Su reacción fue tan inmediata como exagerada, salió corriendo del miedo, directo hacia él, con los ojos cerrados y el pánico estampado en el rostro.

—¡Esther, espera, el barro—! —intentó advertir Edwyn, pero no alcanzó a terminar.

Otro trueno rugió, más cerca, y antes de que pudiera procesarlo, Esther se abalanzó sobre sus brazos.
Él la alzó por instinto, con los brazos firmes, levantándola apenas del suelo.

Quedaron así, congelados bajo la lluvia incipiente: Edwyn con la mirada fija al frente, completamente sonrojado, y Esther aferrada a su cuello con los ojos cerrados.
El viento agitaba el cabello de ambos, y entre los dos se podía escuchar el sonido entrecortado de la respiración y los primeros golpecitos de la lluvia sobre las hojas.

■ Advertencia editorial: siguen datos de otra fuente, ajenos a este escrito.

(** * fp_fetch_rankings: a shallow embedding of the projections scraper

    The program downloads season projections for four positions, picks the
    projection table out of what the site returns, reduces it to
    player / team / season points, turns the points into a per-game rate and
    concatenates the four tables.

    Layout of this development:
    - [PyStr]    the Python [str] methods the program calls;
    - [PyNum]    float64 arithmetic (primitive binary64) and NumPy rounding;
    - [Url]      the [urllib.parse] functions behind [add_or_update_query];
    - [Pandas]   cells, labels, frames and the frame operations used;
    - the world (object store, network replies, sleeps), the error monad,
      and the program's functions under their source names;
    - the readings of the program that the statements are made of
      ([UrlShape] for URLs and query mappings);
    - lemmas and the theorems, those of the query builder last
      ([UrlFacts]).

    A Python [str] is modelled by the [string] of its UTF-8 bytes. The
    functions of [Url] act on such text as [urllib.parse] does on the
    [str]. The character classes of [PyStr] (white space, case) and the
    lengths are Python's on ASCII text; bytes above 127 count as neither
    white space nor cased. *)

From Stdlib Require Import ZArith Floats Ascii String Bool Lia DecimalString.
From stdpp Require Import base tactics option list strings.

Local Open Scope Z_scope.

(* ================================================================= *)
(** ** Python [str] *)

Module PyStr.

Definition code (c : ascii) : N := N_of_ascii c.

Definition in_range (lo hi : N) (c : ascii) : bool :=
  ((lo <=? code c) && (code c <=? hi))%N.

(** [str.isspace] on one ASCII character: TAB..CR, FS..US and the blank. *)
Definition is_space (c : ascii) : bool :=
  in_range 9 13 c || in_range 28 32 c.

Definition is_upper_char (c : ascii) : bool := in_range 65 90 c.
Definition is_lower_char (c : ascii) : bool := in_range 97 122 c.
Definition is_alpha_char (c : ascii) : bool := is_upper_char c || is_lower_char c.
Definition is_digit_char (c : ascii) : bool := in_range 48 57 c.

Definition lower_char (c : ascii) : ascii :=
  if is_upper_char c then ascii_of_N (code c + 32) else c.

(** [s.lower()] *)
Fixpoint lower (s : string) : string :=
  match s with
  | EmptyString => EmptyString
  | String c s' => String (lower_char c) (lower s')
  end.

Fixpoint forallb_str (p : ascii -> bool) (s : string) : bool :=
  match s with
  | EmptyString => true
  | String c s' => p c && forallb_str p s'
  end.

Fixpoint existsb_str (p : ascii -> bool) (s : string) : bool :=
  match s with
  | EmptyString => false
  | String c s' => p c || existsb_str p s'
  end.

(** [s.isupper()]: no lower-case character and at least one upper-case one. *)
Definition isupper (s : string) : bool :=
  forallb_str (fun c => negb (is_lower_char c)) s && existsb_str is_upper_char s.

(** [s.lstrip(chars)] for a character class. *)
Fixpoint lstrip_with (p : ascii -> bool) (s : string) : string :=
  match s with
  | EmptyString => EmptyString
  | String c s' => if p c then lstrip_with p s' else s
  end.

(** [s.rstrip(chars)]: a character goes when it and all that follows it are
    in the class. *)
Fixpoint rstrip_with (p : ascii -> bool) (s : string) : string :=
  match s with
  | EmptyString => EmptyString
  | String c s' =>
      match rstrip_with p s' with
      | EmptyString => if p c then EmptyString else String c EmptyString
      | r => String c r
      end
  end.

Definition lstrip : string -> string := lstrip_with is_space.
Definition rstrip : string -> string := rstrip_with is_space.

(** [s.strip()] *)
Definition strip (s : string) : string := rstrip (lstrip s).

(** [s.split()] with no separator: the maximal runs of non-blank characters.
    [split_aux s] is the run that touches the start of [s] (empty when [s]
    starts with a blank) and the runs after it. *)
Definition push_token (t : string) (ts : list string) : list string :=
  match t with
  | EmptyString => ts
  | _ => t :: ts
  end.

Fixpoint split_aux (s : string) : string * list string :=
  match s with
  | EmptyString => (EmptyString, [])
  | String c s' =>
      let (t, ts) := split_aux s' in
      if is_space c then (EmptyString, push_token t ts) else (String c t, ts)
  end.

Definition split (s : string) : list string :=
  let (t, ts) := split_aux s in push_token t ts.

(** [sep.join(parts)] *)
Fixpoint join (sep : string) (parts : list string) : string :=
  match parts with
  | [] => EmptyString
  | [p] => p
  | p :: ps => p +:+ sep +:+ join sep ps
  end.

(** [s.split(c)] for a one-character separator: always at least one field.
    [split_on_aux] gives the first field and the fields after it. *)
Fixpoint split_on_aux (sep : ascii) (s : string) : string * list string :=
  match s with
  | EmptyString => (EmptyString, [])
  | String c s' =>
      let (t, ts) := split_on_aux sep s' in
      if Ascii.eqb c sep then (EmptyString, t :: ts) else (String c t, ts)
  end.

Definition split_on (sep : ascii) (s : string) : list string :=
  let (t, ts) := split_on_aux sep s in t :: ts.

(** [s.find(c) >= 0] *)
Definition has_char (c : ascii) (s : string) : bool :=
  existsb_str (Ascii.eqb c) s.

(** The text before the first [c] ([s] itself when there is none). *)
Fixpoint before (c : ascii) (s : string) : string :=
  match s with
  | EmptyString => EmptyString
  | String d s' => if Ascii.eqb d c then EmptyString else String d (before c s')
  end.

(** The text after the first [c] (empty when there is none). *)
Fixpoint after (c : ascii) (s : string) : string :=
  match s with
  | EmptyString => EmptyString
  | String d s' => if Ascii.eqb d c then s' else after c s'
  end.

(** [s.replace(a, b)] for single characters. *)
Fixpoint replace_char (a b : ascii) (s : string) : string :=
  match s with
  | EmptyString => EmptyString
  | String c s' => String (if Ascii.eqb c a then b else c) (replace_char a b s')
  end.

(** [s.replace(a, "")] *)
Fixpoint remove_char (a : ascii) (s : string) : string :=
  match s with
  | EmptyString => EmptyString
  | String c s' => if Ascii.eqb c a then remove_char a s' else String c (remove_char a s')
  end.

A lo lejos, Tamara observaba la escena desde el carruaje, con una mano sobre la boca y los ojos brillando de emoción.
—¡Oh, por Dios! —susurró con voz entrecortada—. Tanto lo negaron, pero sus acciones dicen lo contrario.
Una sonrisa dulce le suavizó el rostro y entró al carruaje mientras pensaba:
—Ay, mi Edwyn… por fin algo de felicidad en tu vida. Y Esther… qué muchachita más encantadora.

El cielo volvió a retumbar, y la lluvia ligera empezó a caer con más fuerza.
Las gotas resbalaban por el cabello de Esther y el ropaje de Edwyn, empapándolos poco a poco.

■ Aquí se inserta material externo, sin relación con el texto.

(** * PK-ZigZag-Backtester: the zigzag detector and the trade enumerator

    A shallow embedding of [src/lib/zigzag.c] ([calculate_zigzag]) and of
    [src/lib/enumerate_trades.c] ([enumerate_trades]), and the properties
    of the two routines.

    Conventions of the embedding.
    - A C [double] is a primitive binary64 float ([PrimFloat.float]): the
      operators [/], [-], [<], [>] and [>=] of the source are the IEEE 754
      ones, so a division by zero yields an infinity or a NaN and a
      comparison with a NaN is false, as in the compiled code.
    - A 1-D numpy buffer is a [list]; [a[i]] is [rd a i]. The [int] arrays
      written by the detector are [list Z] updated in place with
      [<[i := v]>]. Every index the code writes is in range
      (see [prescan_cases], [main_loop_last_extreme_bound]).
    - Loop counters are [nat] (detector) or [Z] (enumerator); lengths and
      [skip_first] are taken to fit the C [int] the source stores them
      in (outside that range the argument parser raises before the body
      of [enumerate_trades] runs).
    - The NULL returns of the source (after [PyErr_SetString]) are the
      [Err] results. *)

From Stdlib Require Import ZArith List Bool Lia Floats.
From stdpp Require Import base list sorting.

Open Scope Z_scope.

(** The result of an entry point: a value, or the error the source raises. *)
Inductive error : Type :=
| LengthMismatch
| SkipFirstOutOfRange.

Inductive result (A : Type) : Type :=
| Ok (a : A)
| Err (e : error).
Arguments Ok {A} a.
Arguments Err {A} e.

Entonces, como si despertara de un sueño, Esther abrió los ojos y se dio cuenta de su posición.
Sus mejillas se encendieron al instante.

—¡Ay, Edwyn! —exclamó, apartándose rápidamente mientras intentaba recuperar la compostura—.

Él la soltó con cuidado, y ella dio un paso atrás, arreglándose el vestido que ya empezaba a pegarse a las piernas.

—Ay, qué me pasa… —murmuró, cubriéndose el rostro con las manos—. De verdad que debo ir al psicólogo. ¿Cómo me puede dar tanto pánico un trueno? —dijo con un tono que mezcla vergüenza y frustración, sin atreverse a mirarlo a los ojos.

Edwyn, inmóvil por un instante, la observó con una mezcla de ternura y desconcierto.
No sabía qué decir… solo sentía una felicidad tranquila, una calidez inexplicable que le recorría el pecho.